What is a 'Covered Warrant'

A covered warrant is a security that gives the holder the right, but not obligation, to buy or sell an underlying asset at a specified price on or before a specified date. Such underlying assets include single stocks, baskets of stocks (e.g., sectors or themes), indexes (e.g., FTSE 100 Index), commodities and currencies. Covered warrants are listed on major international exchanges in London, Hong Kong and Singapore. It is called a "covered"' warrant because when an issuer sells a warrant to an investor, it will usually hedge (cover) its exposure by buying the underlying asset in the market. A covered option trade is settled T+3 in cash.
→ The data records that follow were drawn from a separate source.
(** [recovery_allowed] is that field of the [display_outage] record, when there
    is one. *)
Record Supervisor := {
  heap : gmap nat Instance;
  instances : dict pystr nat;
  components : dict pystr Manifest.Component;
  component_objects : dict pystr nat;
  role_registry : Roles.RoleRegistry;
  service_catalog : Services.ServiceCatalog;
  catalog_epoch : Z;
  next_request_id : Z;
  stopping : bool;
  stop_requests : gset pystr;
  foreground_stack : list pystr;
  backgrounded_components : gset pystr;
  failure_history : dict pystr (list Z);
  quarantined : gset pystr;
  quarantine_times : dict pystr Z;
  recovery_allowed : option (gset pystr);
  idle_tasks : gmap nat IdleTask;
  futures : gmap nat (option (dict pystr pyval));
}.

Definition set_sock (v : bool) (i : Instance) : Instance :=
  {| component := component i; component_object := component_object i;
     generation := generation i; process := process i; sock := v; state := state i;
     ready := ready i; started_at := started_at i; subscriptions := subscriptions i;
     pending_calls := pending_calls i; in_flight_calls := in_flight_calls i;
     idle_task := idle_task i; finalized := finalized i; backoff_until := backoff_until i;
     transition_closing := transition_closing i |}.

Definition set_state (v : pystr) (i : Instance) : Instance :=
  {| component := component i; component_object := component_object i;
     generation := generation i; process := process i; sock := sock i; state := v;
     ready := ready i; started_at := started_at i; subscriptions := subscriptions i;
     pending_calls := pending_calls i; in_flight_calls := in_flight_calls i;
     idle_task := idle_task i; finalized := finalized i; backoff_until := backoff_until i;
     transition_closing := transition_closing i |}.

Definition set_ready (v : bool) (i : Instance) : Instance :=
  {| component := component i; component_object := component_object i;
     generation := generation i; process := process i; sock := sock i; state := state i;
     ready := v; started_at := started_at i; subscriptions := subscriptions i;
     pending_calls := pending_calls i; in_flight_calls := in_flight_calls i;
     idle_task := idle_task i; finalized := finalized i; backoff_until := backoff_until i;
     transition_closing := transition_closing i |}.

Definition set_subscriptions (v : gset pystr) (i : Instance) : Instance :=
  {| component := component i; component_object := component_object i;
     generation := generation i; process := process i; sock := sock i; state := state i;
     ready := ready i; started_at := started_at i; subscriptions := v;
     pending_calls := pending_calls i; in_flight_calls := in_flight_calls i;
     idle_task := idle_task i; finalized := finalized i; backoff_until := backoff_until i;
     transition_closing := transition_closing i |}.

Definition set_pending_calls (v : dict Z nat) (i : Instance) : Instance :=
  {| component := component i; component_object := component_object i;
     generation := generation i; process := process i; sock := sock i; state := state i;
     ready := ready i; started_at := started_at i; subscriptions := subscriptions i;
     pending_calls := v; in_flight_calls := in_flight_calls i; idle_task := idle_task i;
     finalized := finalized i; backoff_until := backoff_until i;
     transition_closing := transition_closing i |}.

Definition set_in_flight_calls (v : Z) (i : Instance) : Instance :=
  {| component := component i; component_object := component_object i;
     generation := generation i; process := process i; sock := sock i; state := state i;
     ready := ready i; started_at := started_at i; subscriptions := subscriptions i;
     pending_calls := pending_calls i; in_flight_calls := v; idle_task := idle_task i;
     finalized := finalized i; backoff_until := backoff_until i;
     transition_closing := transition_closing i |}.

Definition set_idle_task (v : option nat) (i : Instance) : Instance :=
  {| component := component i; component_object := component_object i;
     generation := generation i; process := process i; sock := sock i; state := state i;
     ready := ready i; started_at := started_at i; subscriptions := subscriptions i;
     pending_calls := pending_calls i; in_flight_calls := in_flight_calls i; idle_task := v;
     finalized := finalized i; backoff_until := backoff_until i;
     transition_closing := transition_closing i |}.

Definition set_finalized (v : bool) (i : Instance) : Instance :=
  {| component := component i; component_object := component_object i;
     generation := generation i; process := process i; sock := sock i; state := state i;
     ready := ready i; started_at := started_at i; subscriptions := subscriptions i;
     pending_calls := pending_calls i; in_flight_calls := in_flight_calls i;
     idle_task := idle_task i; finalized := v; backoff_until := backoff_until i;
     transition_closing := transition_closing i |}.

Definition set_backoff_until (v : Z) (i : Instance) : Instance :=
  {| component := component i; component_object := component_object i;
     generation := generation i; process := process i; sock := sock i; state := state i;
     ready := ready i; started_at := started_at i; subscriptions := subscriptions i;
     pending_calls := pending_calls i; in_flight_calls := in_flight_calls i;
     idle_task := idle_task i; finalized := finalized i; backoff_until := v;
     transition_closing := transition_closing i |}.

Definition set_transition_closing (v : bool) (i : Instance) : Instance :=
  {| component := component i; component_object := component_object i;
     generation := generation i; process := process i; sock := sock i; state := state i;
     ready := ready i; started_at := started_at i; subscriptions := subscriptions i;
     pending_calls := pending_calls i; in_flight_calls := in_flight_calls i;
     idle_task := idle_task i; finalized := finalized i; backoff_until := backoff_until i;
     transition_closing := v |}.

Definition set_heap (v : gmap nat Instance) (s : Supervisor) : Supervisor :=
  {| heap := v; instances := instances s; components := components s;
     component_objects := component_objects s; role_registry := role_registry s;
     service_catalog := service_catalog s; catalog_epoch := catalog_epoch s;
     next_request_id := next_request_id s; stopping := stopping s;
     stop_requests := stop_requests s; foreground_stack := foreground_stack s;
     backgrounded_components := backgrounded_components s; failure_history := failure_history s;
     quarantined := quarantined s; quarantine_times := quarantine_times s;
     recovery_allowed := recovery_allowed s; idle_tasks := idle_tasks s; futures := futures s |}.

Definition set_instances (v : dict pystr nat) (s : Supervisor) : Supervisor :=
  {| heap := heap s; instances := v; components := components s;
     component_objects := component_objects s; role_registry := role_registry s;
     service_catalog := service_catalog s; catalog_epoch := catalog_epoch s;
     next_request_id := next_request_id s; stopping := stopping s;
     stop_requests := stop_requests s; foreground_stack := foreground_stack s;
     backgrounded_components := backgrounded_components s; failure_history := failure_history s;
     quarantined := quarantined s; quarantine_times := quarantine_times s;
     recovery_allowed := recovery_allowed s; idle_tasks := idle_tasks s; futures := futures s |}.

Definition set_role_registry (v : Roles.RoleRegistry) (s : Supervisor) : Supervisor :=
  {| heap := heap s; instances := instances s; components := components s;
     component_objects := component_objects s; role_registry := v;
     service_catalog := service_catalog s; catalog_epoch := catalog_epoch s;
     next_request_id := next_request_id s; stopping := stopping s;
     stop_requests := stop_requests s; foreground_stack := foreground_stack s;
     backgrounded_components := backgrounded_components s; failure_history := failure_history s;
     quarantined := quarantined s; quarantine_times := quarantine_times s;
     recovery_allowed := recovery_allowed s; idle_tasks := idle_tasks s; futures := futures s |}.

Definition set_next_request_id (v : Z) (s : Supervisor) : Supervisor :=
  {| heap := heap s; instances := instances s; components := components s;
     component_objects := component_objects s; role_registry := role_registry s;
     service_catalog := service_catalog s; catalog_epoch := catalog_epoch s;
     next_request_id := v; stopping := stopping s; stop_requests := stop_requests s;
     foreground_stack := foreground_stack s;
     backgrounded_components := backgrounded_components s; failure_history := failure_history s;
     quarantined := quarantined s; quarantine_times := quarantine_times s;
     recovery_allowed := recovery_allowed s; idle_tasks := idle_tasks s; futures := futures s |}.

Definition set_stop_requests (v : gset pystr) (s : Supervisor) : Supervisor :=
  {| heap := heap s; instances := instances s; components := components s;
     component_objects := component_objects s; role_registry := role_registry s;
     service_catalog := service_catalog s; catalog_epoch := catalog_epoch s;
     next_request_id := next_request_id s; stopping := stopping s; stop_requests := v;
     foreground_stack := foreground_stack s;
     backgrounded_components := backgrounded_components s; failure_history := failure_history s;
     quarantined := quarantined s; quarantine_times := quarantine_times s;
     recovery_allowed := recovery_allowed s; idle_tasks := idle_tasks s; futures := futures s |}.

Definition set_foreground_stack (v : list pystr) (s : Supervisor) : Supervisor :=
  {| heap := heap s; instances := instances s; components := components s;
     component_objects := component_objects s; role_registry := role_registry s;
     service_catalog := service_catalog s; catalog_epoch := catalog_epoch s;
     next_request_id := next_request_id s; stopping := stopping s;
     stop_requests := stop_requests s; foreground_stack := v;
     backgrounded_components := backgrounded_components s; failure_history := failure_history s;
     quarantined := quarantined s; quarantine_times := quarantine_times s;
     recovery_allowed := recovery_allowed s; idle_tasks := idle_tasks s; futures := futures s |}.

Definition set_backgrounded_components (v : gset pystr) (s : Supervisor) : Supervisor :=
  {| heap := heap s; instances := instances s; components := components s;
     component_objects := component_objects s; role_registry := role_registry s;
     service_catalog := service_catalog s; catalog_epoch := catalog_epoch s;
     next_request_id := next_request_id s; stopping := stopping s;
     stop_requests := stop_requests s; foreground_stack := foreground_stack s;
     backgrounded_components := v; failure_history := failure_history s;
     quarantined := quarantined s; quarantine_times := quarantine_times s;
     recovery_allowed := recovery_allowed s; idle_tasks := idle_tasks s; futures := futures s |}.

Definition set_failure_history (v : dict pystr (list Z)) (s : Supervisor) : Supervisor :=
  {| heap := heap s; instances := instances s; components := components s;
     component_objects := component_objects s; role_registry := role_registry s;
     service_catalog := service_catalog s; catalog_epoch := catalog_epoch s;
     next_request_id := next_request_id s; stopping := stopping s;
     stop_requests := stop_requests s; foreground_stack := foreground_stack s;
     backgrounded_components := backgrounded_components s; failure_history := v;
     quarantined := quarantined s; quarantine_times := quarantine_times s;
     recovery_allowed := recovery_allowed s; idle_tasks := idle_tasks s; futures := futures s |}.

Definition set_quarantined (v : gset pystr) (s : Supervisor) : Supervisor :=
  {| heap := heap s; instances := instances s; components := components s;
     component_objects := component_objects s; role_registry := role_registry s;
     service_catalog := service_catalog s; catalog_epoch := catalog_epoch s;
     next_request_id := next_request_id s; stopping := stopping s;
     stop_requests := stop_requests s; foreground_stack := foreground_stack s;
     backgrounded_components := backgrounded_components s; failure_history := failure_history s;
     quarantined := v; quarantine_times := quarantine_times s;
     recovery_allowed := recovery_allowed s; idle_tasks := idle_tasks s; futures := futures s |}.

Definition set_quarantine_times (v : dict pystr Z) (s : Supervisor) : Supervisor :=
  {| heap := heap s; instances := instances s; components := components s;
     component_objects := component_objects s; role_registry := role_registry s;
     service_catalog := service_catalog s; catalog_epoch := catalog_epoch s;
     next_request_id := next_request_id s; stopping := stopping s;
     stop_requests := stop_requests s; foreground_stack := foreground_stack s;
     backgrounded_components := backgrounded_components s; failure_history := failure_history s;
     quarantined := quarantined s; quarantine_times := v; recovery_allowed := recovery_allowed s;
     idle_tasks := idle_tasks s; futures := futures s |}.

Definition set_idle_tasks (v : gmap nat IdleTask) (s : Supervisor) : Supervisor :=
  {| heap := heap s; instances := instances s; components := components s;
     component_objects := component_objects s; role_registry := role_registry s;
     service_catalog := service_catalog s; catalog_epoch := catalog_epoch s;
     next_request_id := next_request_id s; stopping := stopping s;
     stop_requests := stop_requests s; foreground_stack := foreground_stack s;
     backgrounded_components := backgrounded_components s; failure_history := failure_history s;
     quarantined := quarantined s; quarantine_times := quarantine_times s;
     recovery_allowed := recovery_allowed s; idle_tasks := v; futures := futures s |}.

Definition set_futures (v : gmap nat (option (dict pystr pyval))) (s : Supervisor) : Supervisor :=
  {| heap := heap s; instances := instances s; components := components s;
     component_objects := component_objects s; role_registry := role_registry s;
     service_catalog := service_catalog s; catalog_epoch := catalog_epoch s;
     next_request_id := next_request_id s; stopping := stopping s;
     stop_requests := stop_requests s; foreground_stack := foreground_stack s;
     backgrounded_components := backgrounded_components s; failure_history := failure_history s;
     quarantined := quarantined s; quarantine_times := quarantine_times s;
     recovery_allowed := recovery_allowed s; idle_tasks := idle_tasks s; futures := v |}.

(** [process is not None and process.poll() is None] *)
Definition running (i : Instance) : bool :=
  match process i with
  | Some p => bool_decide (returncode p = None)
  | None => false
  end.

Definition key (i : Instance) : pystr := Manifest.key (component i).

Definition seconds (n : Z) : Z := (n * 1000000000)%Z.
Definition millis (n : Z) : Z := (n * 1000000)%Z.

(** [self.instances.get(k)] as an object. *)
Definition current (s : Supervisor) (k : pystr) : option Instance :=
  dget (instances s) k ≫= fun n => heap s !! n.

(** [self.instances.get(k) is instance] *)
Definition is_current (s : Supervisor) (k : pystr) (n : nat) : bool :=
  bool_decide (dget (instances s) k = Some n).

(** [self.components.get(k) is instance.component] *)
Definition component_current (s : Supervisor) (i : Instance) : bool :=
  bool_decide (dget (component_objects s) (key i) = Some (component_object i)).

(** Mutation of the object [n]. *)
Definition update (n : nat) (f : Instance -> Instance) (s : Supervisor) : Supervisor :=
  set_heap (alter f n (heap s)) s.

Lemma heap_update n f s m : heap (update n f s) !! m = if decide (m = n) then f <$> heap s !! m else heap s !! m.
Proof.
  unfold update. cbn. case_decide; subst; [by rewrite lookup_alter_eq|by rewrite lookup_alter_ne].
Qed.
End Msysd.
(* ===== verification/Calls.v ===== *)
(** * Forwarded calls and idle providers ([msys_core/msysd.py])

    Core forwards a call to a provider over its channel and waits for the
    answer; several calls to several providers are in flight at once.  Each
    instance counts its calls, and an on-demand instance without any is stopped
    by a timer.  A call is modelled by its two halves, before and after the
    wait, and everything that may happen in between is a step. *)

From Stdlib Require Import ZArith Floats.SpecFloat.
From S2P Require Export Msysd.

Module Calls.
Import Msysd.

Abbreviation response := (dict pystr pyval).

(* ------------------------------------------------------------------ *)
(** ** Idle timers *)

(** [_idle_timeout_seconds], in nanoseconds. *)
Definition _idle_timeout_seconds (c : Manifest.Component) : option Z :=
  if bool_decide (Manifest.lifecycle c = §"on-demand")
  then millis <$> Manifest.idle_timeout_ms c else None.

Definition cancel_task (t : nat) (s : Supervisor) : Supervisor :=
  set_idle_tasks (alter (fun k => {| task_instance := task_instance k; task_cancelled := true;
                                     task_done := task_done k |}) t (idle_tasks s)) s.

(** The task's ownership is cleared before the cancellation is delivered. *)
Definition _cancel_idle_task (n : nat) (s : Supervisor) : Supervisor :=
  match heap s !! n ≫= idle_task with
  | None => s
  | Some t => cancel_task t (update n (set_idle_task None) s)
  end.

Definition task_finished (t : nat) (s : Supervisor) : bool :=
  match idle_tasks s !! t with Some k => task_done k | None => true end.

(** The conditions [_schedule_idle_task] and [_idle_stop_after] share. *)
Definition busy (n : nat) (i : Instance) (s : Supervisor) : bool :=
  negb (in_flight_calls i =? 0)%Z || negb (ready i) || finalized i
  || negb (is_current s (key i) n) || stopping s || bool_decide (key i ∈ stop_requests s).
(* ------------------------------------------------------------------ *)
(** ** Lemmas on the failover loop *)

Lemma failover_deliveries fuel choose safe what nobody id msg source attempted last s s' ds r :
  fresh_choice choose ->
  failover fuel choose safe what nobody id msg source attempted last s = (s', ds, r) ->
  NoDup (delivered_key <$> ds) /\ (forall d, d ∈ ds -> delivered_key d ∉ attempted) /\
  (safe = false -> no_forged_socket_error -> (length ds <= 1)%nat).
Proof.
  intros Hch. revert attempted last s s' ds r.
  induction fuel as [|fuel IH]; intros attempted last s s' ds r; cbn [failover].
  { intros [= _ <- _]. split; [constructor|]. split; [|cbn; lia]. intros d Hd. by apply not_elem_of_nil in Hd. }
  destruct (choose attempted s) as [s1 [n|]] eqn:Hc.
  2:{ intros [= _ <- _]. split; [constructor|]. split; [|cbn; lia]. intros d Hd. by apply not_elem_of_nil in Hd. }
  destruct (Hch _ _ _ _ Hc) as (i & Hi & Hk). rewrite Hi.
  destruct (_forward_call n msg source s1) as [[s2 sent] r2] eqn:Hf.
  apply (forward_call_spec _ _ _ _ _ _ _ i) in Hf as (Hsent & Hsock & _); [|done].
  assert (NoDup (delivered_key <$> sent) /\ (forall d, d ∈ sent -> delivered_key d = key i) /\
    (length sent <= 1)%nat) as (Hnd & Hkeys & Hlen).
  { destruct Hsent as [-> | ->]; cbn; (split; [repeat constructor; apply not_elem_of_nil|]); (split; [|lia]).
    - intros d Hd. by apply not_elem_of_nil in Hd.
    - by intros d ->%list_elem_of_singleton. }
  assert (forall d, d ∈ sent -> delivered_key d ∉ attempted) as Hnew.
  { intros d Hd. by rewrite (Hkeys d Hd). }
  destruct r2 as [answer|e]; [|by intros [= _ <- _]].
  destruct (negb (is_error answer)); [by intros [= _ <- _]|].
  destruct (_expired_before_provider_delivery answer); [by intros [= _ <- _]|].
  destruct (negb (bool_decide (error_code answer ∈ _))); [by intros [= _ <- _]|].
  destruct (negb safe && _) eqn:Hretry; [by intros [= _ <- _]|].
  destruct (failover _ _ _ _ _ _ _ _ _ _ _) as [[s3 more] r3] eqn:Hrest. intros [= _ <- _].
  apply IH in Hrest as (Hnd' & Hnew' & Hlen'). split; [|split].
  - rewrite fmap_app. apply NoDup_app. split; [done|]. split; [|done].
    intros k (d & -> & Hd)%list_elem_of_fmap (d' & Heq & Hd')%list_elem_of_fmap.
    apply (Hnew' d' Hd'). rewrite <- Heq, (Hkeys d Hd). by left.
  - intros d [Hd|Hd]%elem_of_app; [by apply Hnew|]. intros Ha. apply (Hnew' d Hd). by right.
  - intros -> Hnf. cbn in Hretry. apply negb_false_iff, bool_decide_eq_true in Hretry.
    rewrite (Hsock Hnf answer eq_refl Hretry). cbn. by apply Hlen'.
Qed.
(* ===== verification/RoleSwitch.v ===== *)
(** * Switching a role to another provider ([msys_core/msysd.py])

    The summary of a role, the switch of a role to a chosen provider with the
    rollback of a switch that fails, and the activation of a role's window.
    The code under the catalog lock is a function; what is awaited between is
    the interface [Switching]. *)

From Stdlib Require Import ZArith.
From S2P Require Export Dispatch.

Module RoleSwitch.
Import Msysd Calls Dispatch.

(** The supervisor with the durable choices of the user. *)
Record Selection := {
  core_state : Supervisor;
  role_preference_overrides : dict pystr pystr;
}.

Definition registry (st : Selection) : Roles.RoleRegistry := role_registry (core_state st).
Definition set_registry (r : Roles.RoleRegistry) (st : Selection) : Selection :=
  {| core_state := set_role_registry r (core_state st);
     role_preference_overrides := role_preference_overrides st |}.
Definition set_overrides (d : dict pystr pystr) (st : Selection) : Selection :=
  {| core_state := core_state st; role_preference_overrides := d |}.

(** What a switch awaits or writes. *)
Class Switching := {
  (** [ensure_ready(key)] *)
  ready_provider : pystr -> Selection -> Selection * py nat;
  (** the retirement of an instance within its budget: finished, with the
      message of its failure, or still running *)
  retire_provider : pystr -> nat -> Selection -> Selection * option (option pystr);
  (** write the role preferences *)
  persist_role_preferences : dict pystr pystr -> py unit;
}.

Definition runtime_error (m : pystr) : exn := Exn RuntimeError m.

Section Summary.
Context `{PyLib} `{PyRepr}.

Definition opt_str (o : option pystr) : pyval := match o with Some s => VStr s | None => VNone end.

Definition candidate_summary (s : Supervisor) (c : Roles.RoleCandidate) : pyval :=
  VDict [(§"component", VStr (Roles.provider_id c)); (§"priority", VInt (Roles.priority c));
         (§"exclusive", VBool (Roles.exclusive c)); (§"explicit", VBool (Roles.explicit c));
         (§"declared", VBool (Roles.declared_role c));
         (§"state", VStr (match current s (Roles.provider_id c) with Some i => state i | None => §"declared" end))].

Definition _role_summary (role : pystr) (s : Supervisor) : py (dict pystr pyval) :=
  info ← Roles.info (role_registry s) role;
  Ok [(§"role", VStr (Roles.info_name info)); (§"exclusive", VBool (Roles.info_exclusive info));
      (§"preferred", opt_str (Roles.info_preferred info)); (§"active", opt_str (Roles.info_active info));
      (§"active_providers", VList (VStr <$> Roles.info_active_providers info));
      (§"candidates", VList (candidate_summary s <$> Roles.info_candidates info))].
End Summary.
BREAKING DOWN 'Covered Warrant'

A covered warrant bears many similarities to an option. It gives the investor the right to buy an underlying asset, like a call option, or sell, like a put option. It has a strike price and expiration date. Both covered warrant and option are composed of intrinsic value and time value. However, some aspects set them apart. A covered warrant can be either European style or American Style, the former indicating that exercise of the right can only occur on the expiration date, and the latter signifying that an investor can exercise the right anytime between purchase date and expiration date.

Also, options can be "written" — writing a call option is selling a call, which will obligate the seller to deliver shares at a set price on a specified date to the buyer if that buyer exercises the call; writing a put is selling a put, which will obligate the seller to buy shares if the buyer of the put exercises the right to sell at a set strike price. By contrast, a covered warrant can only be purchased. Another difference between a covered warrant and option is that the average life of a covered warrant is six to nine months, whereas options are mainly active within one- to three-month time frames.